* _Task objective_
Using the listing that follows, return every line with the word "embedding".

* _Data to examine_
(** * vue-use-a11y: a shallow embedding of [src/use-a11y.ts]

    The composable [useAccessibility] schedules axe-core scans of a target
    element, diffs the violations of consecutive scans, resolves reported
    nodes through shadow roots and draws a highlight overlay.  This file
    embeds the scan queue, the differ, the locator, the readiness gate and
    the overlay, and proves what the code does. *)

From Stdlib Require Import String Ascii List Bool Arith ZArith Lia Permutation.
From stdpp Require Import base option list strings gmap.


(** ** JavaScript string and array primitives used by the source *)

Module Js.

(** [Array.prototype.join] *)
Definition join (sep : string) (l : list string) : string :=
  String.concat sep l.

(** [s.slice(0, n)] *)
Definition slice0 (n : nat) (s : string) : string :=
  String.substring 0 n s.

(** [s.includes(needle)] *)
Fixpoint includes (needle s : string) : bool :=
  String.prefix needle s ||
  match s with
  | EmptyString => false
  | String _ s' => includes needle s'
  end.

(** A [string] stands for the sequence of UTF-16 code units of a
    JavaScript string, for code units below 256: an [ascii] value is a
    code unit, not a byte of an encoding, and [String.length] is
    [s.length].  Text with a code unit of 256 or more is outside the
    embedding. *)

(** White space in the sense of [String.prototype.trim], among the code
    units below 256: TAB to CR, SPACE and NO-BREAK SPACE. *)
Definition is_space (c : ascii) : bool :=
  let n := nat_of_ascii c in
  (Nat.eqb n 32) || ((Nat.leb 9 n) && (Nat.leb n 13)) || (Nat.eqb n 160).

Fixpoint trimStart (s : string) : string :=
  match s with
  | EmptyString => EmptyString
  | String c s' => if is_space c then trimStart s' else s
  end.
Definition setInput_resumed (inputName : Value) (settled : Completion Value) : M unit :=
  try_finally
    (try_catch
       (response <- await settled ;;
        if truthy response then
          text <- await (toString inputName) ;;
          showToast ("Switched to " +:+ text) "success" ;;
          fire_and_forget refreshStatus
        else ret tt)
       (fun error => showToast "Failed to switch input" "error"))
    (showLoading false).

Definition launchApp (appName : Value) : M unit :=
  connected <- read isConnected ;;
  if negb connected then not_connected
  else
    showLoading true ;;
    makeApiRequest "/tv/app" "POST" (VObj [("app_name", appName)]) (K_launchApp appName).

Definition launchApp_resumed (appName : Value) (settled : Completion Value) : M unit :=
  try_finally
    (try_catch
       (response <- await settled ;;
        if truthy response then
          text <- await (toString appName) ;;
          showToast ("Launching " +:+ text) "success"
        else ret tt)
       (fun error =>
          text <- await (toString appName) ;;
          showToast ("Failed to launch " +:+ text) "error"))
    (showLoading false).
Definition expire (time : Z) (ls : list link) : list link :=
      filter (λ l, (time < expires l)%Z) ls.

    (** [popitem] until one more entry fits. *)
Fixpoint evict (maxsize : nat) (ls : list link) : list link :=
      match ls with
      | [] => []
      | _ :: ls' => if bool_decide (length ls < maxsize) then ls else evict maxsize ls'
      end.

    (** [cache[key] = value] at timer value [time]. *)
Definition setitem (time : Z) (k : string) (v : V) (c : t) : outcome t :=
      if bool_decide (maxsize c = 0) then Raised (Exn ValueError "value too large")
      else
        let live := expire time (links c) in
        let new := {| key := k; value := v; expires := (time + ttl c)%Z |} in
        let others := filter (λ l, key l ≠ k) live in
        let kept :=
          if bool_decide (k ∈ key <$> live) then others
          else evict (maxsize c) others in
        Returned {| maxsize := maxsize c; ttl := ttl c; links := kept ++ [new] |}.

Definition clear (c : t) : t :=
      {| maxsize := maxsize c; ttl := ttl c; links := [] |}.
  End Cache.
  Global Arguments link : clear implicits.
  Global Arguments t : clear implicits.
End TTLCache.

(** ** [services/earnings_collector.py] *)

Module EarningsCollector.

  (** What [calendar.get("Earnings Date")] and the like may hold. *)
Inductive date_value :=
  | DNone
  | DDatetime (t : Z)          (* a datetime *)
  | DConvertible (t : Z)       (* not a datetime, has to_pydatetime *)
  | DList (ds : list date_value)
  | DOther.

  (** [ticker.calendar]: [None], a dict, or a frame with [empty] and
      [to_dict]. *)
Inductive calendar :=
  | CalNone
  | CalDict (earnings_date : option date_value) (earnings_average revenue_average : num)
  | CalFrame (empty : bool) (to_dict_earnings_date : option date_value).

Record info := {
    earningsTimestamp : option Z;
    shortName : option (option string)
  }.

  (** The timer readings of one call and the wall clock. *)
Record clock := {
    t_contains : Z;
    t_getitem : Z;
    t_setitem : Z;
    wall : Z
  }.

  (** A call's effect: the cache afterwards, the symbols looked up, and
      what the call returned. *)
Record call (A : Type) := {
    cache_after : TTLCache.t (list A);
    fetched : list string;
    result : outcome (list A)
  }.
  Global Arguments cache_after {A} c.
  Global Arguments fetched {A} c.
  Global Arguments result {A} c.

(** The upcoming window of the collector: 0 to 30 days. *)
Definition in_window (e : EarningsEvent.t) : Prop :=
  (0 ≤ EarningsEvent.days_until e ≤ 30)%Z.

(** Every cached list holds events of the window only. *)
Definition cache_in_window (cache : TTLCache.t (list EarningsEvent.t)) : Prop :=
  ∀ l, l ∈ TTLCache.links cache → Forall in_window (TTLCache.value l).

  Section Collector.
    Variable settings : Settings.t.
    Variable ticker_calendar : string → outcome calendar.
    Variable ticker_info : string → outcome info.

    (** [__init__]: the cache of a fresh collector. *)
Definition new_cache : TTLCache.t (list EarningsEvent.t) :=
      TTLCache.create 100 (Settings.earnings_cache_hours settings * 3600)%Z.

Definition is_none (d : date_value) : bool :=
      match d with DNone => true | _ => false end.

* _Task output_
(** * vue-use-a11y: a shallow embedding of [src/use-a11y.ts]
    embedding. *)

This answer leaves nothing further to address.